EXERCISE AIM
In the entries below, the lines from the one with "else Ok (Mk 0 maxSize [])." through the one with "breaker_open t0 (x_destId" are to be copied exactly; both ends count.

DATA FOR THIS EXERCISE
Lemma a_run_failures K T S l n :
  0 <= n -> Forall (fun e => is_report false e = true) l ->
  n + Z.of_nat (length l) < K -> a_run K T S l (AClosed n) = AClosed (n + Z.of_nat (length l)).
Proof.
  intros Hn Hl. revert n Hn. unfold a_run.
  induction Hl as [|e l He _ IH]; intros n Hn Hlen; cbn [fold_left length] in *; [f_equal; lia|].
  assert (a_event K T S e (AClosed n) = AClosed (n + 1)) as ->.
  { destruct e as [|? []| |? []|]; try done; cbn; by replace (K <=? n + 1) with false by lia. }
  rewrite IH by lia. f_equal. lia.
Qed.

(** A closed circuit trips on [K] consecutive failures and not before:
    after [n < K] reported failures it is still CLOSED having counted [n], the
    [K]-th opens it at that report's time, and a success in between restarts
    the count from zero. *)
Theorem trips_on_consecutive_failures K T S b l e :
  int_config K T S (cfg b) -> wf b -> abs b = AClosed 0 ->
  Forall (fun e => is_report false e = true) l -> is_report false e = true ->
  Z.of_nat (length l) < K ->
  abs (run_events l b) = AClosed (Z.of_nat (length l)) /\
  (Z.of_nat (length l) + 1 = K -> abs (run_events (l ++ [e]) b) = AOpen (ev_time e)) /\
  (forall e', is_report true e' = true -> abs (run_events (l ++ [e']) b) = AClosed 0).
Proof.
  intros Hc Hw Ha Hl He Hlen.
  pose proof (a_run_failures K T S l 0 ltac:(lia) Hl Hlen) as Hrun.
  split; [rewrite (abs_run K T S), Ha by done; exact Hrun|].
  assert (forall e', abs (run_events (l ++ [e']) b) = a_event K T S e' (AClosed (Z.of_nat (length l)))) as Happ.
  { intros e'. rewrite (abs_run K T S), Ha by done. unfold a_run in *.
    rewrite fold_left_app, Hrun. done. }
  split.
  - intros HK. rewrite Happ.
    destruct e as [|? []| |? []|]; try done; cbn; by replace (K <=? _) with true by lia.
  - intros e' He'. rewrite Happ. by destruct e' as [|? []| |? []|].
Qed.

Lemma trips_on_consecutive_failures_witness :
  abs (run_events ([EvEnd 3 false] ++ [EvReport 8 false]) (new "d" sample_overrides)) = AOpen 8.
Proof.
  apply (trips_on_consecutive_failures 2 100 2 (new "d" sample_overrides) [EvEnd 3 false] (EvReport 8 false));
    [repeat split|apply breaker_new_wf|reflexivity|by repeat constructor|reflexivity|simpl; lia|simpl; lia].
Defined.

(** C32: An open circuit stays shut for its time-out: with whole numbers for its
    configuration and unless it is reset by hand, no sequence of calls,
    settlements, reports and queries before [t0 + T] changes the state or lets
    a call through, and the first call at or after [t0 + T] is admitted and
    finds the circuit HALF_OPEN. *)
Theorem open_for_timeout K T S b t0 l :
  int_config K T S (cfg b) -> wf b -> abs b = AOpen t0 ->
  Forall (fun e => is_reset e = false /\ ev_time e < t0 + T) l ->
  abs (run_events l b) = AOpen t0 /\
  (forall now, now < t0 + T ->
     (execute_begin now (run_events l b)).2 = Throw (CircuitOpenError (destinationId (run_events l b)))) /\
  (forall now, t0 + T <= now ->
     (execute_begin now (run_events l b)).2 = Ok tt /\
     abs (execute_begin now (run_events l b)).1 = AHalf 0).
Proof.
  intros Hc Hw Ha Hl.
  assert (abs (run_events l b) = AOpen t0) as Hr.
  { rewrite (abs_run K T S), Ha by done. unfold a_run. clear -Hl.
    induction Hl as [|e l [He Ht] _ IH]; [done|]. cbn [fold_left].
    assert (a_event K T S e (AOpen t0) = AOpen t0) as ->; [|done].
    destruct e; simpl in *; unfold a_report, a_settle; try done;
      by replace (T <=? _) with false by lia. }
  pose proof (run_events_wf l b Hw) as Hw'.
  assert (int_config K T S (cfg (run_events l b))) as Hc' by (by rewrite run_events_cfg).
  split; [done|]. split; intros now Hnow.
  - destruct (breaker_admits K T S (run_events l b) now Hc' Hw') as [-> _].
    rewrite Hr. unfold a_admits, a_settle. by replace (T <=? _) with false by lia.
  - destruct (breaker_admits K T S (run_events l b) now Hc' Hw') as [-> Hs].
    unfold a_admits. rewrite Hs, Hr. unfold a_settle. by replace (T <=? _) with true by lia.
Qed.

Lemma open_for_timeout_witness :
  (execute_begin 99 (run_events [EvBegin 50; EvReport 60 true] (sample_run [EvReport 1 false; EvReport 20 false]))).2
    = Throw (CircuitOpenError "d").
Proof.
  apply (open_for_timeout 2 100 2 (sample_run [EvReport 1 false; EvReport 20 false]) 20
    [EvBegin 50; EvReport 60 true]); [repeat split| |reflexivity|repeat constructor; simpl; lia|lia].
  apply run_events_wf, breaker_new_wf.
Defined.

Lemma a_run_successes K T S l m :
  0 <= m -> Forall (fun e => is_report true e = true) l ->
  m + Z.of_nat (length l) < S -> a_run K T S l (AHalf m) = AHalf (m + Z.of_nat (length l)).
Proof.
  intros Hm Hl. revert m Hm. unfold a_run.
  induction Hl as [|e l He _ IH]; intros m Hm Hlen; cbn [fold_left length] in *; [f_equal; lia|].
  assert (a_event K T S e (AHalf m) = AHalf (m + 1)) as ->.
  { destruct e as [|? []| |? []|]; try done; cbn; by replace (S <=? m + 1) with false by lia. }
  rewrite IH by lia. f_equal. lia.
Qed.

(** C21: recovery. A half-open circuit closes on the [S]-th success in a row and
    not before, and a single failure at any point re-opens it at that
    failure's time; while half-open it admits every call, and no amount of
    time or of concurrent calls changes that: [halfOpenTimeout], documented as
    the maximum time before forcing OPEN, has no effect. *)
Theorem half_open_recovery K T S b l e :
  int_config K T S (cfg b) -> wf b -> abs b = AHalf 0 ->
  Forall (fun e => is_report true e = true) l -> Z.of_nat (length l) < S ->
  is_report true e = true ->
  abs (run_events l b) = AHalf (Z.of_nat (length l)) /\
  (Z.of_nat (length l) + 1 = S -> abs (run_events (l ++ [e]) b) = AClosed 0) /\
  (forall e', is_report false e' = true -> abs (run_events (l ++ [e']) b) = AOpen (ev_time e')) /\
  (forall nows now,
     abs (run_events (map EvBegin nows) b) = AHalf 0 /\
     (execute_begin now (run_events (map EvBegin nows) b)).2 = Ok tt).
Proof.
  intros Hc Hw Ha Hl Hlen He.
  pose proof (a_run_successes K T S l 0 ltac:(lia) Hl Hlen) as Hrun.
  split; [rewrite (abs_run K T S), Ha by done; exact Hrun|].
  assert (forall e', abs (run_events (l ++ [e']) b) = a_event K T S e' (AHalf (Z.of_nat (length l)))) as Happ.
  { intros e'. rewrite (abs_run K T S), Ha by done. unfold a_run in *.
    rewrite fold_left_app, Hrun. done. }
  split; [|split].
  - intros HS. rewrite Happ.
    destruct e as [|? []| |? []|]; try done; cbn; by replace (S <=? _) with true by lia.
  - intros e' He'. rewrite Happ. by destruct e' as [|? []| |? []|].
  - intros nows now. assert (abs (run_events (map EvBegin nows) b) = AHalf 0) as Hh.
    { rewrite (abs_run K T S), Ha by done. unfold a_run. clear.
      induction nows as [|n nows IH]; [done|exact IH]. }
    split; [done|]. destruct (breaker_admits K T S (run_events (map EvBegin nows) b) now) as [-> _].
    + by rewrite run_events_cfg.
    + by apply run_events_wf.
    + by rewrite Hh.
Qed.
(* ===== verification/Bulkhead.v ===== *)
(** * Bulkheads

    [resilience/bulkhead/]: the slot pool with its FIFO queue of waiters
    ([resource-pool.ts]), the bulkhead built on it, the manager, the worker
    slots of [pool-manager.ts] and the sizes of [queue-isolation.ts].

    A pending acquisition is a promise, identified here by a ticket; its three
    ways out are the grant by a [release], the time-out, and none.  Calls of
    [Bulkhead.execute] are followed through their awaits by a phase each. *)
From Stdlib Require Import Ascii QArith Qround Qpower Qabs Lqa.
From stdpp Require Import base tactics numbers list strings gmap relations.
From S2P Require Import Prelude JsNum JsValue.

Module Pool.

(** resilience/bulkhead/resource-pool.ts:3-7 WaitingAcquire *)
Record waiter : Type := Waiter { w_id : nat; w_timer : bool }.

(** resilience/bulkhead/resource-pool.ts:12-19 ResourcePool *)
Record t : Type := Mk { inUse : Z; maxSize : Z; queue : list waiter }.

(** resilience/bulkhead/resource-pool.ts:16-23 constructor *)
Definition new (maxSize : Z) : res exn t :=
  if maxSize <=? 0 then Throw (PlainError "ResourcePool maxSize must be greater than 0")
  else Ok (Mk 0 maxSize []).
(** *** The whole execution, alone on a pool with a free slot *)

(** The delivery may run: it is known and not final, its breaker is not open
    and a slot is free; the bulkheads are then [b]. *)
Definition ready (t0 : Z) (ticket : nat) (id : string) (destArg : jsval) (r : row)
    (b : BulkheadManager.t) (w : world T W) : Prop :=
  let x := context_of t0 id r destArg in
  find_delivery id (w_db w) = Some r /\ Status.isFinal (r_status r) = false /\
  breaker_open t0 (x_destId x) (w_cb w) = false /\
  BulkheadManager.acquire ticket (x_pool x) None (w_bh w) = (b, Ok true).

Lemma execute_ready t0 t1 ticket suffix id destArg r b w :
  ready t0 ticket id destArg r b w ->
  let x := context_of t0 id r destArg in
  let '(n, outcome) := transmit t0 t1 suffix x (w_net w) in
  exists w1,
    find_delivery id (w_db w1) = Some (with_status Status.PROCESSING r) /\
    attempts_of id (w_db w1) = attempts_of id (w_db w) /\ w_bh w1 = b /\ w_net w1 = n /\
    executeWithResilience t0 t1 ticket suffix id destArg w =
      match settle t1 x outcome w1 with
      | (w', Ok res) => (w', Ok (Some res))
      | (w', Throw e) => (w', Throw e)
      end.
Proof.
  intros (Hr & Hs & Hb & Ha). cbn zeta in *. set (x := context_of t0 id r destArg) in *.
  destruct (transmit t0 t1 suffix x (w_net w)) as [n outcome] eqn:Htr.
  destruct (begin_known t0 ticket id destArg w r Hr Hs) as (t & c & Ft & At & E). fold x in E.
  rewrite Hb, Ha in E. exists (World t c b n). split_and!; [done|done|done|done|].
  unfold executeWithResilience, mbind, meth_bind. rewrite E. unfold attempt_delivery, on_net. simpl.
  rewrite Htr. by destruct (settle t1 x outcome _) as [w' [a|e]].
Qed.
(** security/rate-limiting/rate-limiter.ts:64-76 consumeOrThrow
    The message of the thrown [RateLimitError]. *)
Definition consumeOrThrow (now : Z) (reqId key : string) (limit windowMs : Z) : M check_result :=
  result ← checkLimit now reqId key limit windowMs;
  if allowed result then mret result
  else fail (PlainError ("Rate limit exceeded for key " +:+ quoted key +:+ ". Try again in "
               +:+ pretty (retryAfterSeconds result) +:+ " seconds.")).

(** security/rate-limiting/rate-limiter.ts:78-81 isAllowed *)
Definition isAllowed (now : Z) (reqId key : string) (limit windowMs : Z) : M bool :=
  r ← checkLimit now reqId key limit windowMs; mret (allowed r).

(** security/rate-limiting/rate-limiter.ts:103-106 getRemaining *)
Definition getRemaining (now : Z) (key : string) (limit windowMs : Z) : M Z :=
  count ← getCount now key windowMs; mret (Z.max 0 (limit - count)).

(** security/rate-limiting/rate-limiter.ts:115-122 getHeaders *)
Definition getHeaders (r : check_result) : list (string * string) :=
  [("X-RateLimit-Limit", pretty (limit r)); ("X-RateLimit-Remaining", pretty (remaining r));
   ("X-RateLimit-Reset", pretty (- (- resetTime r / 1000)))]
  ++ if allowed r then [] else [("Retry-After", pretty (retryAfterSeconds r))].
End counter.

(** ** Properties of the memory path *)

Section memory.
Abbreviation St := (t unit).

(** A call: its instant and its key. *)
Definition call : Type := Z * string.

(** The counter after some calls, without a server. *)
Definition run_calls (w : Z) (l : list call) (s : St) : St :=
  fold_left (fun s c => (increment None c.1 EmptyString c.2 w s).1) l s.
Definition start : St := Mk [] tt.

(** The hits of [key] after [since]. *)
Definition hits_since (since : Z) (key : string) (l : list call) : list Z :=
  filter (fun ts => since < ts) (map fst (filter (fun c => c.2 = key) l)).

TASK RESPONSE
  else Ok (Mk 0 maxSize []).
(** *** The whole execution, alone on a pool with a free slot *)

(** The delivery may run: it is known and not final, its breaker is not open
    and a slot is free; the bulkheads are then [b]. *)
Definition ready (t0 : Z) (ticket : nat) (id : string) (destArg : jsval) (r : row)
    (b : BulkheadManager.t) (w : world T W) : Prop :=
  let x := context_of t0 id r destArg in
  find_delivery id (w_db w) = Some r /\ Status.isFinal (r_status r) = false /\
  breaker_open t0 (x_destId x) (w_cb w) = false /\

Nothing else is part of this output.